Jean Esther Floud ( née McDonald; 3 November 1915 – 28 March 2013) was a prominent educational sociologist and later an academic. She was the Principal of Newnham College, Cambridge, from 1972 to 1983.
She studied sociology at the London School of Economics (LSE) under David Glass, TH Marshall, Morris Ginsberg and Karl Mannheim. She graduated from LSE as a Hobhouse Memorial Prize winner in 1936.
With A. H. Halsey and F. M. Martin, she co-authored Social Class and Educational Opportunity (1956). Her next book was Education, Economy, and Society: A Reader in the Sociology of Education (1961), co-authored with Halsey and .
Social Class and Educational Opportunity gave evidence that the Eleven-plus for grammar school entrance was unfair to working-class children. Floud wrote that "within wide limits, the educability of children is determined by the subtle interaction of the social influences of home and school". Their findings started a long debate on the value and fairness of the 11-plus exam.

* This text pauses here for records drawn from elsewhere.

Lemma argmax_loop_spec (l : list R) :
  forall m best i,
    (argmax_loop (Fin m) best i (map Fin l) = best /\ forall b, In b l -> b <= m)
    \/ exists j a,
         argmax_loop (Fin m) best i (map Fin l) = (i + j)%nat
         /\ nth_error l j = Some a /\ m < a
         /\ (forall b, In b l -> b <= a)
         /\ (forall j' b, (j' < j)%nat -> nth_error l j' = Some b -> b < a).
Proof.
  induction l as [|a l IH]; intros m best i; cbn [map argmax_loop].
  - left. split; [reflexivity | intros b []].
  - destruct (nleb (Fin a) (Fin m)) eqn:Hle.
    + apply nleb_fin in Hle.
      destruct (IH m best (S i)) as [[Hk Hall] | (j & a' & Hk & Hj & Hlt & Hall & Hfirst)].
      * left. split; [exact Hk|]. intros b [<- | Hb]; auto.
      * right. exists (S j), a'. rewrite Hk.
        split; [lia|]. split; [exact Hj|]. split; [exact Hlt|]. split.
        -- intros b [<- | Hb]; [lra | auto].
        -- intros [|j'] b Hlt' Hb; simpl in Hb.
           ++ inversion Hb; subst. lra.
           ++ apply (Hfirst j' b); [lia | exact Hb].
    + assert (Hma : m < a).
      { destruct (Rlt_dec m a) as [H | H]; [exact H|].
        assert (H' : a <= m) by lra. apply nleb_fin in H'. congruence. }
      cbn [isnan].
      destruct (IH a i (S i)) as [[Hk Hall] | (j & a' & Hk & Hj & Hlt & Hall & Hfirst)].
      * right. exists 0%nat, a. rewrite Hk.
        split; [lia|]. split; [reflexivity|]. split; [exact Hma|]. split.
        -- intros b [<- | Hb]; [lra | auto].
        -- intros j' b Hlt'. lia.
      * right. exists (S j), a'. rewrite Hk.
        split; [lia|]. split; [exact Hj|]. split; [lra|]. split.
        -- intros b [<- | Hb]; [lra | auto].
        -- intros [|j'] b Hlt' Hb; simpl in Hb.
           ++ inversion Hb; subst. lra.
           ++ apply (Hfirst j' b); [lia | exact Hb].
Qed.

Lemma np_argmax_first_maximum (rs : list R) (k : nat) :
  np_argmax (map Fin rs) = Ok k ->
  exists a,
    nth_error rs k = Some a
    /\ (forall b, In b rs -> b <= a)
    /\ (forall j b, (j < k)%nat -> nth_error rs j = Some b -> b < a).
Proof.
  destruct rs as [|r rs]; cbn [map np_argmax isnan]; [discriminate|].
  intros H. inversion H as [Hk]. clear H.
  destruct (argmax_loop_spec rs r 0 1) as [[-> Hall] | (j & a & -> & Hj & Hlt & Hall & Hfirst)].
  - exists r. split; [reflexivity|]. split.
    + intros b [<- | Hb]; [lra | auto].
    + intros j b Hj. lia.
  - exists a. split; [exact Hj|]. split.
    + intros b [<- | Hb]; [lra | auto].
    + intros [|j'] b Hlt' Hb; simpl in Hb.
      * inversion Hb; subst. exact Hlt.
      * apply (Hfirst j' b); [lia | exact Hb].
Qed.

(** X4.  Over exact arithmetic: for an output vector of finite numbers
    whose sum is not zero, the predicted class is the position of the
    largest entry, and among equal largest entries the lowest position:
    every entry is at most the predicted one and every earlier entry is
    strictly smaller.  (In float64 the rounding of [np.exp] can make
    outputs that differ by very little tie after the softmax.) *)
Theorem predict_takes_lowest_index_of_maximum (cmp : vector -> result vector)
    (x : vector) (rs : list R) :
  cmp x = Ok (map Fin rs) ->
  neqb (np_sum (map Fin rs)) (Fin 0) = false ->
  exists k a,
    predict cmp x = Ok (of_nat k)
    /\ nth_error rs k = Some a
    /\ (forall b, In b rs -> b <= a)
    /\ (forall j b, (j < k)%nat -> nth_error rs j = Some b -> b < a).
Proof.
  intros Hc Hsum.
  destruct (predict_finite cmp x rs Hc Hsum) as (k & Hk & Hp).
  destruct (np_argmax_first_maximum rs k Hk) as (a & Ha & Hall & Hfirst).
  exists k, a. auto.
Qed.
(** C4, as the code has it.  [truncate] returns its text cleaned (line
    breaks replaced by spaces, ends stripped) and capped: at most
    [max_len + 3] characters; a cleaned text longer than [max_len] comes
    back as its first [max_len] characters followed by the marker "...",
    [max_len + 3] characters in all, and a cleaned text that is not longer
    comes back whole.  In the output the body of a note is capped at 150
    and the body of a communication at 100: the detail of a note is
    "Note: " and the capped body, at most 159 characters, and the detail of
    a communication is the capped body after its channel tag, so both end
    with "..." when the body was cut.  The detail of an email holds its
    whole subject and the detail of a first touch its whole landing URL and
    referrer, whatever their lengths. *)
Theorem truncate_bounds_details :
  (∀ text max_len,
     truncate text max_len = capped max_len (cleaned text)
     ∧ String.length (truncate text max_len) ≤ max_len + 3)
  ∧ (∀ text max_len,
       max_len < String.length (cleaned text) →
       truncate text max_len = str_take max_len (cleaned text) +:+ "..."
       ∧ String.length (str_take max_len (cleaned text)) = max_len
       ∧ String.length (truncate text max_len) = max_len + 3
       ∧ ends_with "..." (truncate text max_len) = true)
  ∧ (∀ text max_len,
       String.length (cleaned text) ≤ max_len →
       truncate text max_len = cleaned text)
  ∧ (∀ api call_seconds email eng_id eng_label tps tp details,
       engagement_touchpoint api call_seconds email ("notes", eng_id, eng_label)
       = Ok tps →
       tp ∈ tps →
       engagement_details api "notes" eng_id = Some details →
       let body :=
         cleaned (get_or (eng_properties details) "hs_note_body" "") in
       detail tp = (if truthy (VStr body) then "Note: " +:+ capped 150 body
                    else "Note added")
       ∧ String.length (detail tp) ≤ 159
       ∧ (150 < String.length body →
          detail tp = "Note: " +:+ str_take 150 body +:+ "..."
          ∧ String.length (detail tp) = 159
          ∧ ends_with "..." (detail tp) = true))
  ∧ (∀ api call_seconds email eng_id eng_label tps tp details,
       engagement_touchpoint api call_seconds email
         ("communications", eng_id, eng_label) = Ok tps →
       tp ∈ tps →
       engagement_details api "communications" eng_id = Some details →
       let channel :=
         get_or (eng_properties details) "hs_communication_channel_type" "" in
       let body :=
         cleaned (get_or (eng_properties details) "hs_communication_body" "") in
       detail tp = (if truthy channel then "[" +:+ str channel +:+ "] " else "")
                   +:+ capped 100 body
       ∧ (100 < String.length body →
          ends_with "..." (detail tp) = true
          ∧ String.length (detail tp)
            = (if truthy channel then String.length (str channel) + 3 else 0)
              + 103))
  ∧ (∀ api call_seconds email eng_id eng_label tps tp details,
       engagement_touchpoint api call_seconds email ("emails", eng_id, eng_label)
       = Ok tps →
       tp ∈ tps →
       engagement_details api "emails" eng_id = Some details →
       let subj := get_or (eng_properties details) "hs_email_subject" "" in
       detail tp
       = "[" +:+ str (get_or (eng_properties details) "hs_email_direction" "")
         +:+ "] " +:+ (if truthy subj then str subj else "Email")
       ∧ String.length (str subj) ≤ String.length (detail tp))
  ∧ (∀ contact email props,
       truthy (get props "hs_analytics_first_timestamp") = true →
       ∃ tp, tp ∈ property_touchpoints contact email props
             ∧ type tp = "First Touch"
             ∧ ends_with
                 ((if truthy (get_or props "hs_analytics_first_url" "")
                   then " | URL: "
                        +:+ str (get_or props "hs_analytics_first_url" "")
                   else "")
                  +:+ (if truthy (get_or props "hs_analytics_first_referrer" "")
                       then " | Referrer: "
                            +:+ str (get_or props "hs_analytics_first_referrer" "")
                       else ""))
                 (detail tp) = true
             ∧ String.length (str (get_or props "hs_analytics_first_url" ""))
               + String.length (str (get_or props "hs_analytics_first_referrer" ""))
               ≤ String.length (detail tp)).
Proof.
  split; [|split; [|split; [|split; [|split; [|split]]]]].
  - intros text max_len. split; [apply truncate_capped|apply truncate_length].
  - intros text max_len Hlen. rewrite truncate_capped.
    by apply capped_long.
  - intros text max_len Hlen. rewrite truncate_capped. by apply capped_short.
  - intros api call_seconds email eng_id eng_label tps tp details H Htp Hd body.
    pose proof (note_detail _ _ _ _ _ _ _ _ H Htp Hd) as Hdetail.
    fold body in Hdetail. split; [exact Hdetail|]. rewrite Hdetail.
    split.
    + destruct (truthy (VStr body)); [|cbn; lia].
      rewrite length_app. change (String.length "Note: ") with 6.
      unfold capped. destruct (150 <? String.length body) eqn:E.
      * rewrite length_app, length_str_take.
        change (String.length "...") with 3. lia.
      * apply Nat.ltb_ge in E. lia.
    + intros Hlong. destruct (capped_long 150 body Hlong) as (Hc & Ht & Hl & He).
      assert (truthy (VStr body) = true) as ->.
      { destruct body; [cbn in Hlong; lia|reflexivity]. }
      split; [by rewrite Hc|]. split.
      * rewrite length_app, Hl. reflexivity.
      * apply ends_with_prepend; [rewrite Hl; cbn; lia|exact He].
  - intros api call_seconds email eng_id eng_label tps tp details H Htp Hd
      channel body.
    pose proof (communication_detail _ _ _ _ _ _ _ _ H Htp Hd) as Hdetail.
    fold channel body in Hdetail. split; [exact Hdetail|]. rewrite Hdetail.
    intros Hlong. destruct (capped_long 100 body Hlong) as (Hc & Ht & Hl & He).
    split.
    + apply ends_with_prepend; [rewrite Hl; cbn; lia|exact He].
    + rewrite length_app, Hl. destruct (truthy channel); [|reflexivity].
      rewrite !length_app. cbn. lia.
  - intros api call_seconds email eng_id eng_label tps tp details H Htp Hd subj.
    pose proof (email_detail _ _ _ _ _ _ _ _ H Htp Hd) as Hdetail.
    fold subj in Hdetail. split; [exact Hdetail|]. rewrite Hdetail.
    rewrite !length_app.
    destruct subj as [|[|c subj']]; cbn; lia.
  - intros contact email props Hft.
    eexists. split; [by apply first_touch_detail|]. split; [reflexivity|].
    cbn [detail]. split.
    + rewrite <- !str_app_assoc.
      rewrite (str_app_assoc _ (if truthy (get_or props "hs_analytics_first_url" "")
                                then _ else _)).
      apply ends_with_app.
    + rewrite !length_app.
      destruct (get_or props "hs_analytics_first_url" "") as [|[|c url]],
        (get_or props "hs_analytics_first_referrer" "") as [|[|c' ref]];
        cbn; rewrite ?length_app; cbn; lia.
Qed.

(** C4, as it is stated, fails: the run on [journey_acme] puts a note in the
    output whose detail has 159 characters, above the cap of 150 of its
    body, which [truncate] returns with 153 characters. *)
Lemma note_detail_exceeds_cap :
  (λ c, (λ tp, String.length (detail tp)) <$> touchpoints c)
    <$> process_journey crm_long_note no_call_seconds journey_acme
  = Ok [159]
  ∧ String.length (truncate (VStr long_note_body) 150) = 153
  ∧ String.length long_note_body = 151.
Proof. repeat split; vm_compute; reflexivity. Qed.

(** ** The cohorts *)

Ltac stage_cases s :=
  repeat match goal with
  | |- context [bool_decide (VStr s = VStr ?k)] =>
      destruct (decide (s = k)) as [->|];
      [vm_compute; try reflexivity; try lia
      |rewrite (bool_decide_eq_false_2 (VStr s = VStr k)) by congruence]
  end.

Lemma cohorts_of_length (c : customer) : length (cohorts_of c) ≤ 1.
Proof.
  unfold cohorts_of, in_closed_won, in_churned, in_stalled, in_no_deal, value_in.
  destruct (deal_stage c) as [|s]; [vm_compute; lia|].
  cbn [existsb]. stage_cases s.
  destruct s; cbn; lia.
Qed.

Lemma cohorts_exclusive (c : customer) :
  (in_closed_won c → ¬ in_churned c ∧ ¬ in_stalled c ∧ ¬ in_no_deal c)
  ∧ (in_churned c → ¬ in_stalled c ∧ ¬ in_no_deal c)
  ∧ (in_stalled c → ¬ in_no_deal c).
Proof.
  pose proof (cohorts_of_length c) as H. unfold cohorts_of in H.
  destruct (in_closed_won c), (in_churned c), (in_stalled c), (in_no_deal c);
    cbn in H; try lia; cbn; tauto.
Qed.

(** C5: the membership tests of the four cohorts are mutually exclusive:
    a customer passes at most one of them, one that passes none of
    Closed-Won, Churned and Stalled-Active is at most in No-Deal, and no
    customer is in two of the four lists. *)
Theorem cohorts_mutually_exclusive :
  (∀ c, length (cohorts_of c) ≤ 1)
  ∧ (∀ c, in_closed_won c = false → in_churned c = false →
          in_stalled c = false →
          cohorts_of c = [] ∨ cohorts_of c = ["No Deal"])
  ∧ (∀ all c,
       (c ∈ closed_won all →
          (c ∉ churned all) ∧ (c ∉ stalled all) ∧ (c ∉ no_deal all))
       ∧ (c ∈ churned all → (c ∉ stalled all) ∧ (c ∉ no_deal all))
       ∧ (c ∈ stalled all → c ∉ no_deal all)).
Proof.
  split; [exact cohorts_of_length|]. split.
  - intros c H1 H2 H3. unfold cohorts_of. rewrite H1, H2, H3.
    destruct (in_no_deal c); auto.
  - intros all c. unfold closed_won, churned, stalled, no_deal.
    rewrite !list_elem_of_filter.
    destruct (cohorts_exclusive c) as (Hw & Hc & Hs). tauto.
Qed.

(** ** The records of the output *)

Lemma process_journey_total (api : crm) (call_seconds : string → result string)
    (j : journey) (c : customer) :
  process_journey api call_seconds j = Ok c →
  total_touchpoints c = length (touchpoints c).
Proof.
  unfold process_journey.
  destruct (process_contacts _ _ _ _) as [[tps details]|e]; cbn; [|discriminate].
  destruct (dedup _) as [deduped|e] eqn:Hd; cbn; [|discriminate].
  intros [= <-]. reflexivity.
Qed.

(** C10: in every record of [all_touchpoint_data], which is serialized as it
    is, [total_touchpoints] is the length of [touchpoints]. *)
Theorem total_touchpoints_length (api : crm)
    (call_seconds : string → result string)
    (journeys : list journey) (all : list customer) :
  all_touchpoint_data api call_seconds journeys = Ok all →
  Forall (λ c, total_touchpoints c = length (touchpoints c)) all.
Proof.
  revert all. induction journeys as [|j journeys IH]; intros all; cbn.
  - intros [= <-]. constructor.
  - destruct (process_journey api call_seconds j) as [c|e] eqn:Hc; cbn;
      [|discriminate].
    destruct (all_touchpoint_data api call_seconds journeys) as [cs|e]; cbn;
      [|discriminate].
    intros [= <-]. constructor.
    + by eapply process_journey_total.
    + by apply IH.
Qed.

Lemma total_touchpoints_length_witness :
  ∃ all,
    all_touchpoint_data crm_long_note no_call_seconds [journey_acme; journey_acme]
    = Ok all
    ∧ length all = 2
    ∧ Forall (λ c, total_touchpoints c = length (touchpoints c)) all.
Proof.
  eexists. split; [vm_compute; reflexivity|]. split; [reflexivity|].
  apply (total_touchpoints_length crm_long_note no_call_seconds
           [journey_acme; journey_acme]).
  vm_compute; reflexivity.
Defined.

(** ** Contacts that the CRM does not know *)

(** For a contact whose email the CRM does not match, the loop body does
    not raise: it appends exactly one "Platform Signup" touchpoint of the
    source "Cognito", dated with the [created] field of the journey's
    contact as it is, leaves the contact details as they are, and the
    loop goes on with the next contact. *)
Lemma missing_contact_signup (api : crm)
    (call_seconds : string → result string)
    (company_touchpoints : list touchpoint)
    (company_contact_details : list contact_detail)
    (contact : dict) (email : string) (contacts : list dict) :
  contact_email contact = Ok email →
  contact_by_email api email = None →
  let signup :=
    {| date := get_or contact "created" "";
       type := "Platform Signup";
       detail := email +:+ " created Cognito account";
       source := "Cognito";
       contact := None |} in
  process_contact api call_seconds
    (company_touchpoints, company_contact_details) contact
  = Ok (company_touchpoints ++ [signup], company_contact_details)
  ∧ process_contacts api call_seconds
      (company_touchpoints, company_contact_details) (contact :: contacts)
    = process_contacts api call_seconds
        (company_touchpoints ++ [signup], company_contact_details) contacts.
Proof.
  intros Hemail Hnone signup.
  assert (Hstep : process_contact api call_seconds
            (company_touchpoints, company_contact_details) contact
          = Ok (company_touchpoints ++ [signup], company_contact_details)).
  { unfold process_contact. rewrite Hemail. cbn. rewrite Hnone. reflexivity. }
  split; [exact Hstep|].
  cbn [process_contacts]. rewrite Hstep. reflexivity.
Qed.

Floud was a member of the committee that produced the Franks Report (1957) which proposed reforms to ensure a more efficient administration of Oxford University. Her membership in this led, in 1972, to an invitation to become Principal of Newnham College, Cambridge.
Following her retirement as Principal of Newnham College in 1983 she was elected into an Honorary Fellowship of the college. She was made an Honorary Fellow of Darwin College, Cambridge in 1986 and also received honorary degrees from the universities of Leeds (1973), City (1978) and London (2003).
While at LSE she met Peter Floud, an Oxford graduate. The couple joined the Communist Party and married in 1938. They had three children: Andrew (1948–1982); Frances (b. 1952); and Esther (b. 1956). Peter died of a brain tumour in 1960; their son Andrew died in a plane crash in 1982.
After Newnham in 1983, Floud retired to Oxford where she died on 28 March 2013. During her retirement, she travelled and continued to serve on university committees. She also spent time with her friends, her books, her music, and with the families of her two surviving children Frances and Esther.